= Free The Youth =

Ghanaian fashion organization

Free The Youth is a crew of fashion entrepreneurs in Ghana formed in the year 2016 by Jonathan Coffie, Winfred Mensah, Richard Ormano and Kelly Foli . As the purpose of their initiative was well understood by their fellows, their initiative has grown to become a good brand across the globe. There are now of ten key players in the streetwear industry in addition to the founders. Among the ten key players are; photographer Philip N. Boakye, Design Advisor Mecha Clarke, NGO managers Asia Clarke and Sunshine Duncan, producer Prince Brefo and production lead Gilbert Quansah. Due to their rapid growth in the street wear revolution in Ghana, they have been rated alongside some African labels such as: Casablanca from Morocco, Modus Vivendii from Nigeria, OH OK from South Africa, Suave from Kenya, Daniks Peters from Ghana, Vieg Yuro from Angola and Their initial goal was to simply showcase some Ghanaian street-wear via social media. Their initiative has been developed into a two-pronged entity, the brand and the NGO. Both lend to the grand goal of making it possible for art-based, youth-oriented, sustainable programming.

== Location ==
This organization is located in the heart of Accra the capital city of Ghana. Their office also serves as a workshop, studio space and a general hangout for the team of fashion entrepreneurs at Free The Youth. Although now based in Accra, the label was formed in Tema, which is the harbor city closer to Ghana's capital that is known for its vibrant underground music scene, especially with the rapidly growing music community of the city of Tema.

== The Brand ==
The first collection produced by Free The Youth was in the fourth quarter of 2015. This included sweatshirts and t-shirts showcasing a titled brand across the chest with inscription "this pain is printed on cotton". This brand was showcased at Accra Fashion week 2017 creating a buzz and high demand for the products. The brand became more sought after by local Ghanaian artists like B4bonah and Amaarae, which gave Free The Youth a positive response and encouraged them to create more products. Ghetto University of Tema became site where the second collection from Free The Youth was shown in the fourth quarter of 2016. It had not been officially released, but it was seen worn by many popular artists in Ghana including BET award nominee for Best International Artist, Kwesi Arthur.

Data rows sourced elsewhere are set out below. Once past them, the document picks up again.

(** * init.c: the desktop is restarted when it ends

    The parent after its first three calls; what [fork] and [wait] return
    decides how it goes on. *)
Inductive init_pc := Starting | Waiting (pid : Z) | Gone.
(** Lines 38-43, in the parent. *)
Definition after_fork (r : Z) : init_pc * list Z :=
  if r <? 0 then (Gone, text "init: fork failed" ++ nl) else (Waiting r, []).
(** [while((wpid=wait()) >= 0 && wpid != pid_desktop)]. *)
Definition after_wait (pid_desktop wpid : Z) : init_pc * list Z :=
  if (0 <=? wpid) && negb (wpid =? pid_desktop) then (Waiting pid_desktop, text "zombie!" ++ nl) else (Starting, []).
(** The children of init, and those of them that are desktops. *)
Record family := mkFamily { ipc : init_pc; kids : list Z; desktops : list Z }.
Definition without (p : Z) (l : list Z) : list Z := filter (fun x => x <> p) l.
Lemma without_one p q : without q [p] = if decide (p = q) then [] else [p].
Proof. unfold without. case_decide; [by rewrite filter_cons_False, filter_nil by auto|by rewrite filter_cons_True, filter_nil by done]. Qed.
(** What the kernel answers: [fork] a new process, [wait] a child that has
    ended, or -1 when there are none; orphans become children of init. *)
Inductive init_step : family -> family -> Prop :=
| init_forks p ks ds : 0 < p -> p ∉ ks -> init_step (mkFamily Starting ks ds) (mkFamily (fst (after_fork p)) (p :: ks) (p :: ds))
| init_fails ks ds : init_step (mkFamily Starting ks ds) (mkFamily (fst (after_fork (-1))) ks ds)
| init_waits p q ks ds : 0 < q -> q ∈ ks -> init_step (mkFamily (Waiting p) ks ds) (mkFamily (fst (after_wait p q)) (without q ks) (without q ds))
| init_alone p ds : init_step (mkFamily (Waiting p) [] ds) (mkFamily (fst (after_wait p (-1))) [] ds)
| init_adopts pc q ks ds : q ∉ ks -> init_step (mkFamily pc ks ds) (mkFamily pc (q :: ks) ds).
Definition at_home (f : family) : Prop :=
  desktops f ⊆ kids f /\ match ipc f with Starting | Gone => desktops f = [] | Waiting p => desktops f = [p] end.
Lemma init_step_home f g : init_step f g -> at_home f -> at_home g.
Proof.
  intros Hs [Hsub Hpc]. destruct Hs as [p ks ds Hp Hn|ks ds|p q ks ds Hq Hin|p ds|pc q ks ds Hn]; cbn in *.
  - subst ds. unfold after_fork. destruct (Z.ltb_spec p 0); [lia|]. split; [set_solver|done].
  - subst ds. split; [set_solver|done].
  - subst ds. unfold after_wait. destruct (Z.leb_spec 0 q); [|lia]. cbn [andb]. destruct (Z.eqb_spec q p) as [->|Hne]; cbn [negb fst]; split.
    + cbn [desktops]. rewrite without_one, decide_True by done. set_solver.
    + cbn [desktops]. by rewrite without_one, decide_True by done.
    + cbn [desktops kids]. rewrite without_one, decide_False by congruence. intros x Hx. apply list_elem_of_singleton in Hx as ->.
      apply list_elem_of_filter. split; [congruence|]. apply Hsub. by left.
    + cbn [desktops]. by rewrite without_one, decide_False by congruence.
  - exfalso. subst ds. specialize (Hsub p). set_solver.
  - split; [set_solver|done].
Qed.
(** One desktop at a time: whatever ends and in whichever order, a new desktop
    is started only when the last one has ended and has been waited for, and
    init waits for the one that runs. *)
Theorem one_desktop f : rtc init_step (mkFamily Starting [] []) f ->
  match ipc f with Starting | Gone => desktops f = [] | Waiting p => desktops f = [p] /\ p ∈ kids f end.
Proof.
  intros Hr. assert (Hh : at_home f).
  { remember (mkFamily Starting [] []) as f0 eqn:E. assert (H0 : at_home f0) by (subst; by split). clear E. induction Hr as [|x y z Hs _ IH]; [done|]. apply IH. by eapply init_step_home. }
  destruct Hh as [Hsub Hpc]. destruct (ipc f); try done. split; [done|]. apply Hsub. rewrite Hpc. by left.
Qed.
Lemma one_desktop_witness : desktops (mkFamily (Waiting 9) [9] [9]) = [9] /\ 9 ∈ [9].
Proof.
  apply (one_desktop (mkFamily (Waiting 9) [9] [9])).
  eapply rtc_l; [apply (init_forks 5 [] []); [lia|apply not_elem_of_nil]|]. eapply rtc_l; [apply (init_adopts _ 6); set_solver|].
  eapply rtc_l; [apply (init_waits 5 6); [lia|set_solver]|]. eapply rtc_l; [apply (init_waits 5 5); [lia|vm_compute; by left]|].
  apply rtc_once. apply (init_forks 9); [lia|vm_compute; apply not_elem_of_nil].
Defined.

In the fourth quarter of 2017, Free The Youth played a role in the creation of music videos for the songs "Grind Day" by Kwesi Arthur, and "Mensah" by Kwesi Arthur and Kofi Mole in 2018. Free The Youth were known to hunt through fashion outlets seeking out the most noteworthy stuff to wear, which landed them a collaboration with Nike.

== The NGO ==
Free The Youth named their NGO after their best selling t-shirts to date, the Ghetto University, which was designed to institute the fulfillment of educational goals and long term sustainability of Free The Youth. Their objective was to create a shared work-space where youth will have access to information, support, tools and mentorship opportunities to grow an art skill of their choice. Another purpose of the NGO is to nurture young art creatives with employable skills and insight like graphic design, photography, screen printing, music production, interior design and other soft skills. The NGO is dedicated in encouraging youth to be broad-minded with the notion of art as a bona fide profession, and wants to provide adequate resources, support, tools and mentorship to Ghanaian youth for future success on the global phase.